[THE TASK] Output exactly the lines below, starting with the line that has "(** * Logging" and going on through the line that has "Definition print_d (n", both included, and no other lines.

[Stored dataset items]
- - - - - - -

(* ===== verification/Logging.v ===== *)
(** * Logging

    [VELOXD_LOG] (src/src/veloxd/Logging.h) and the record format
    (src/src/veloxd/Logging.cpp): the attributes of the calling thread, the
    severity filter, and the column with the source file and line, which the
    daemon writes into a buffer of its own.  Boost.Log's core is behind the
    class [LogCore]. *)

From stdpp Require Import strings.
From S2P Require Import Prelude World Boot.

(** ** Decimal digits, as [%d] prints them *)

Fixpoint digits_aux (fuel : nat) (n : Z) (acc : list Z) : list Z :=
  let acc := 48 + n mod 10 :: acc in
  if n <? 10 then acc else
  match fuel with
  | O => acc
  | S fuel => digits_aux fuel (n / 10) acc
  end.
(** A 32-bit number has at most ten digits. *)
Definition digits (n : Z) : list Z := digits_aux 10 n [].
Definition print_d (n : Z) : list Z := if n <? 0 then 45 :: digits (- n) else digits n.

(** [snprintf(buf + off, size, "%s", s)]: at most [size] - 1 characters and a
    NUL; the length it would have needed. *)
Definition snprintf (buf : list Z) (off : Z) (size : nat) (s : list Z) : res (Z * list Z) :=
  buf ← of_option OutOfBounds (store buf off (take (size - 1) s ++ [0]));
  Ok (Z.of_nat (length s), buf).

(** [constexpr int maxlen]: src/src/veloxd/Logging.cpp:84-85. *)
Definition maxlen : nat := 18 + 1 + 4.

(** [file_lineno_with_padding]: src/src/veloxd/Logging.cpp:74-109; [junk] is the
    byte [memset] leaves uninitialised. *)
Definition file_lineno_with_padding (junk : Z) (filename : list Z) (lineno : Z) : res (list Z) :=
  let padded := replicate maxlen 32 ++ [junk] in
  let nbytes_to_copy := Nat.min (length filename) 18 in
  padded ← of_option OutOfBounds (store padded 0 (take nbytes_to_copy filename));
  let i := Z.of_nat nbytes_to_copy in
  '(n, padded) ← snprintf padded i 6 (58 :: print_d lineno);
  let i := i + n in
  padded ← of_option OutOfBounds (store padded i [32]);
  let len := if 17 <? i then i else 17 in
  of_option OutOfBounds (slice padded 0 len).

(** ** The thread's attributes *)

(** The values the daemon stores: [mutable_constant<std::string>],
    [mutable_constant<int>], [constant<long>]. *)
Inductive attr : Set := AString (s : list Z) | AInt (n : Z) | ALong (n : Z).

(** What the daemon uses of [logging::core]: the attribute set of the calling
    thread, the filter, and the sink's formatter. *)
Class LogCore (L : Type) := {
  add_thread_attribute : string → attr → L → L;
  thread_attribute : string → L → option attr;
  set_attribute : string → attr → L → L;      (* through the shared [mutable_constant] *)
  set_filter : severity → L → L;
  passes : severity → L → bool;
  emit : list Z → L → L;                        (* a formatted record reaches the sink *)
  emitted : L → list (list Z);
  line_id : L → list Z;                         (* the next LineID, in decimal *)
  time_stamp : L → list Z
}.

(** [severity] as the formatter prints it, and its order. *)
Definition severity_name (s : severity) : list Z :=
  match s with debug => text "debug" | info => text "info" | warning => text "warning" | error => text "error" | fatal => text "fatal" end.
Definition severity_rank (s : severity) : nat := match s with debug => 1 | info => 2 | warning => 3 | error => 4 | fatal => 5 end.

(** Boost's documentation of these: adding an attribute whose name is in the
    set changes nothing; a filter is a threshold; only [emit] changes the sink. *)
Class LogCoreLaws (L : Type) `{LogCore L} := {
  add_same n a l : thread_attribute n (add_thread_attribute n a l) = Some (default a (thread_attribute n l));
  add_other n n' a l : n ≠ n' → thread_attribute n' (add_thread_attribute n a l) = thread_attribute n' l;
  add_passes n a s l : passes s (add_thread_attribute n a l) = passes s l;
  add_emitted n a l : emitted (add_thread_attribute n a l) = emitted l;
  set_same n a l : is_Some (thread_attribute n l) → thread_attribute n (set_attribute n a l) = Some a;
  set_other n n' a l : n ≠ n' → thread_attribute n' (set_attribute n a l) = thread_attribute n' l;
  set_passes n a s l : passes s (set_attribute n a l) = passes s l;
  set_emitted n a l : emitted (set_attribute n a l) = emitted l;
  filter_attribute n t l : thread_attribute n (set_filter t l) = thread_attribute n l;
  filter_passes s t l : passes s (set_filter t l) = (severity_rank t <=? severity_rank s)%nat;
  filter_emitted t l : emitted (set_filter t l) = emitted l;
  emit_emitted r l : emitted (emit r l) = emitted l ++ [r];
  emit_attribute n r l : thread_attribute n (emit r l) = thread_attribute n l;
  emit_passes s r l : passes s (emit r l) = passes s l
}.

Section logging.
Context {L : Type} `{LogCore L}.

(** [set_get_attrib<std::string>] and [set_get_attrib<int>]:
    src/src/veloxd/Logging.h:92-101.  [attribute_cast] of an absent attribute or
    of another type is an empty handle, and [set] goes through it. *)
Definition set_get_attrib (name : string) (value : attr) : M L attr := λ l,
  match thread_attribute name l, value with
  | Some (AString _), AString _ | Some (AInt _), AInt _ =>
      let l := set_attribute name value l in
      match thread_attribute name l with Some a => Ok (a, l) | None => Fault NullDeref end
  | _, _ => Fault NullDeref
  end.

(** [LoggingThreadInitializer::run]: src/src/veloxd/Logging.cpp:211-220. *)
Definition LoggingThreadInitializer_run (tid : Z) : M L unit := λ l,
  Ok (tt, add_thread_attribute "NativeThreadID" (ALong tid)
            (add_thread_attribute "Line" (AInt 0) (add_thread_attribute "File" (AString []) l))).

(** [LoggingInitializer::run], attributes and filter:
    src/src/veloxd/Logging.cpp:123-165; an unknown level throws. *)
Definition LoggingInitializer_run (level : list Z) (tid : Z) : M L unit := λ l,
  let l := add_thread_attribute "NativeThreadID" (ALong tid)
             (add_thread_attribute "Line" (AInt 0) (add_thread_attribute "File" (AString []) l)) in
  match logging_filter level with
  | Some t => Ok (tt, set_filter t l)
  | None => Fault ExitFailure
  end.

(** [Veloxd::initLogging]: src/src/veloxd/Veloxd.cpp:126-142; the exception of
    an unknown level is caught, and the process exits. *)
Definition Veloxd_initLogging (level : list Z) (tid : Z) : M L unit :=
  _ ← LoggingInitializer_run level tid; LoggingThreadInitializer_run tid.

(** [get_native_process_id]: src/src/veloxd/Logging.cpp:65-72. *)
Definition get_native_process_id (pid : option Z) : Z := default 0 pid.

(** The format [%1% [%2%] [P%3% T%4%] [%5%] <%6%> %7%]:
    src/src/veloxd/Logging.cpp:169-187. *)
Definition log_format (lineid stamp : list Z) (pid tid : option Z) (column : list Z) (sev : severity) (message : list Z) : list Z :=
  lineid ++ text " [" ++ stamp ++ text "] [P" ++ print_d (get_native_process_id pid) ++ text " T" ++ default [] (print_d <$> tid) ++
  text "] [" ++ column ++ text "] <" ++ severity_name sev ++ text "> " ++ message.

(** The record is opened, formatted and sent to the sink when the filter lets
    it pass. *)
Definition push_record (junk : Z) (pid : option Z) (sev : severity) (message : list Z) : M L unit := λ l,
  if passes sev l then
    match thread_attribute "File" l, thread_attribute "Line" l with
    | Some (AString f), Some (AInt n) =>
        column ← file_lineno_with_padding junk f n;
        let tid := match thread_attribute "NativeThreadID" l with Some (ALong t) => Some t | _ => None end in
        Ok (tt, emit (log_format (line_id l) (time_stamp l) pid tid column sev message) l)
    | _, _ => Fault NullDeref
    end
  else Ok (tt, l).

(** [VELOXD_LOG(sev) << message] at [__FILE__], [__LINE__]:
    src/src/veloxd/Logging.h:50-57.  The attributes are set first, in this order,
    whether or not the record passes the filter. *)
Definition VELOXD_LOG (junk : Z) (pid : option Z) (path : list Z) (line : Z) (sev : severity) (message : list Z) : M L unit :=
  _ ← set_get_attrib "File" (AString (path_to_filename path));
  _ ← set_get_attrib "Line" (AInt line);
  push_record junk pid sev message.
End logging.
(** A packet that begins with [h] is an unfragmented IPv4 packet without options,
    of the protocol [proto], from [s]'s local to its remote address and port; the
    other fields of [h] are arbitrary. *)
Record carries (proto : Z) (s : Session) (h : list Z) : Prop := {
  ca_version : slice h 0 1 = Some [69];
  ca_whole : slice h 6 2 = Some [0; 0] ∨ slice h 6 2 = Some [64; 0];
  ca_proto : slice h 9 1 = Some [proto];
  ca_source : slice h 12 4 = Some (le_bytes 4 (laddr s));
  ca_dest : slice h 16 4 = Some (le_bytes 4 (faddr s));
  ca_sport : slice h 20 2 = Some (le_bytes 2 (lport s));
  ca_dport : slice h 22 2 = Some (le_bytes 2 (fport s))
}.
(** The two headers of a datagram. *)
Definition datagram_header (s : Session) (h : list Z) : Prop := carries 17 s h ∧ length h = 28%nat.
Lemma udp_header_form id c s len : datagram_header s (udp_header id c s len).
Proof. split; [|done]. by constructor; first [left|idtac]. Qed.
Lemma carries_first proto s h buf : carries proto s h → hd 0 (h ++ buf) = 69.
Proof. intros [Hv _ _ _ _ _ _]. apply slice_Some in Hv as (_ & _ & _ & Hv). destruct h; [done|]. by injection Hv. Qed.

Lemma header_loads proto s h buf t ub : session_words s → carries proto s h →
  let f := rx_frame t ub (h ++ buf) in
  (∀ n o off bs, 0 ≤ o + off → slice h (o + off) (Z.of_nat n) = Some bs →
     ld (λ l o, le_val <$> slice l o (Z.of_nat n)) f (raw o) off = Ok (le_val bs)) ∧
  ld32 f (raw 0) PseudoHdr_saddr = Ok (laddr s) ∧ ld32 f (raw 0) PseudoHdr_daddr = Ok (faddr s) ∧
  ld16 f (raw 20) udphdr_source = Ok (lport s) ∧ ld16 f (raw 20) udphdr_dest = Ok (fport s) ∧
  ld_ihl f (raw 0) = Ok 5 ∧ IpHdrs_isFrag f (raw 0) = Ok false ∧ ld8 f (raw 0) iphdr_protocol = Ok (le_val [proto]).
Proof.
  intros (Hfa & Hla & Hfp & Hlp) [Cv Cf Cp Cs Cd Csp Cdp] f.
  assert (∀ n o off bs, 0 ≤ o + off → slice h (o + off) (Z.of_nat n) = Some bs →
    ld (λ l o, le_val <$> slice l o (Z.of_nat n)) f (raw o) off = Ok (le_val bs)) as Hld.
  { intros n o off bs. apply ld_front with (post := buf ++ replicate (1518 - length (h ++ buf)) 0).
    subst f. unfold rx_frame. cbn [rawBytes]. by rewrite <-app_assoc. }
  assert (∀ n o off v, 0 ≤ o + off → slice h (o + off) (Z.of_nat n) = Some (le_bytes n v) →
    0 ≤ v < 256 ^ Z.of_nat n → ld (λ l o, le_val <$> slice l o (Z.of_nat n)) f (raw o) off = Ok v) as Hw.
  { intros n o off v Ho Hs Hv. rewrite (Hld n o off _ Ho Hs), le_val_bytes. by rewrite Z.mod_small. }
  split; [exact Hld|]. split_and!.
  - exact (Hw 4%nat 0 12 (laddr s) ltac:(done) Cs Hla).
  - exact (Hw 4%nat 0 16 (faddr s) ltac:(done) Cd Hfa).
  - exact (Hw 2%nat 20 0 (lport s) ltac:(done) Csp Hlp).
  - exact (Hw 2%nat 20 2 (fport s) ltac:(done) Cdp Hfp).
  - unfold ld_ihl. replace (ld8 f (raw 0) 0) with (Ok 69); [done|]. symmetry. exact (Hld 1%nat 0 0 [69] ltac:(done) Cv).
  - unfold IpHdrs_isFrag. destruct Cf as [Cf|Cf].
    + replace (ld16 f (raw 0) iphdr_frag_off) with (Ok 0); [done|]. symmetry. exact (Hld 2%nat 0 6 [0; 0] ltac:(done) Cf).
    + replace (ld16 f (raw 0) iphdr_frag_off) with (Ok 64); [done|]. symmetry. exact (Hld 2%nat 0 6 [64; 0] ltac:(done) Cf).
  - exact (Hld 1%nat 0 9 [proto] ltac:(done) Cp).
Qed.

Lemma Ip_turn_udp indet k s hdr buf i p so ep q d : datagram_header s hdr →
  rxQ d = Some k :: q → frames d !! k = Some (rx_frame nullptr nullptr (hdr ++ buf)) → session_words s →
  Sessions_find (lock_session d) (laddr s) (lport s) (faddr s) (fport s) (udp_pcbs d) = Some i →
  sessions d !! i = Some p → s_socket (p_base p) = Some so → endpoints d !! so = Some ep →
  Ip_turn indet d = Ok (tt, enqueued so ep (sockaddr_in (lport s) (laddr s), k)
    (with_frame k (rx_frame (raw 20) (raw 28) (hdr ++ buf)) (set_rxQ q d))).
Proof.
  intros [Hdg Hlen] Hq Hf Hs Hfind Hp Hso Hep. unfold Ip_turn.
  rewrite (M_bind_ok _ _ d (Some k :: q) d) by (unfold gets; by rewrite Hq).
  set (d1 := set_rxQ q d). rewrite (M_bind_ok _ _ d tt d1) by done.
  unfold Ip_process. mstep (read_cell_ok frames k _ d1 Hf).
  rewrite (M_bind_ok _ _ d1 tt d1) by done.
  set (f := rx_frame nullptr nullptr (hdr ++ buf)) in *.
  pose proof (header_loads 17 s hdr buf nullptr nullptr Hs Hdg) as (_ & _ & _ & _ & _ & Hihl & Hfrag & _). fold f in Hihl, Hfrag.
  rewrite (M_bind_ok _ _ d1 (Z.of_nat (length (hdr ++ buf)) - 0) d1) by done.
  rewrite (proj2 (Z.ltb_ge _ 20)) by (rewrite length_app; lia). cbn [orb negb IpHdrs_checksum].
  change (network_hdr f) with (raw 0). mstep (lift_res_ok _ _ d1 Hfrag).
  rewrite (M_bind_ok _ _ d1 (Some k) d1) by done. unfold Ip_demultiplex, get_frame.
  rewrite (M_bind_ok _ _ d1 5 d1) by (mstep (read_cell_ok frames k f d1 Hf); by apply lift_res_ok).
  mrun upd_frame_ok; [reflexivity|]. set (f1 := set_transport_hdr _ f). set (d2 := with_frame k f1 d1).
  change f1 with (rx_frame (raw 20) nullptr (hdr ++ buf)) in *.
  pose proof (header_loads 17 s hdr buf (raw 20) nullptr Hs Hdg) as (_ & Hsa & Hda & Hsp & Hdp & _ & _ & Hproto).
  rewrite (M_bind_ok _ _ d2 PX_UDP d2).
  2: { erewrite M_bind_ok; [|apply read_cell_ok, lookup_insert_eq]. unfold IpHdrs_protocol. by rewrite Hproto. }
  rewrite (Udp_rx_ok k _ (laddr s) (faddr s) (lport s) (fport s) i p so ep d2 (lookup_insert_eq _ _ _)
             Hsa Hda Hsp Hdp Hfind Hp Hso Hep).
  unfold d2, with_frame, enqueued. cbn. rewrite !insert_insert_eq. done.
Qed.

- - - - - - -

[SOLUTION BELOW]
(** * Logging

    [VELOXD_LOG] (src/src/veloxd/Logging.h) and the record format
    (src/src/veloxd/Logging.cpp): the attributes of the calling thread, the
    severity filter, and the column with the source file and line, which the
    daemon writes into a buffer of its own.  Boost.Log's core is behind the
    class [LogCore]. *)

From stdpp Require Import strings.
From S2P Require Import Prelude World Boot.

(** ** Decimal digits, as [%d] prints them *)

Fixpoint digits_aux (fuel : nat) (n : Z) (acc : list Z) : list Z :=
  let acc := 48 + n mod 10 :: acc in
  if n <? 10 then acc else
  match fuel with
  | O => acc
  | S fuel => digits_aux fuel (n / 10) acc
  end.
(** A 32-bit number has at most ten digits. *)
Definition digits (n : Z) : list Z := digits_aux 10 n [].
Definition print_d (n : Z) : list Z := if n <? 0 then 45 :: digits (- n) else digits n.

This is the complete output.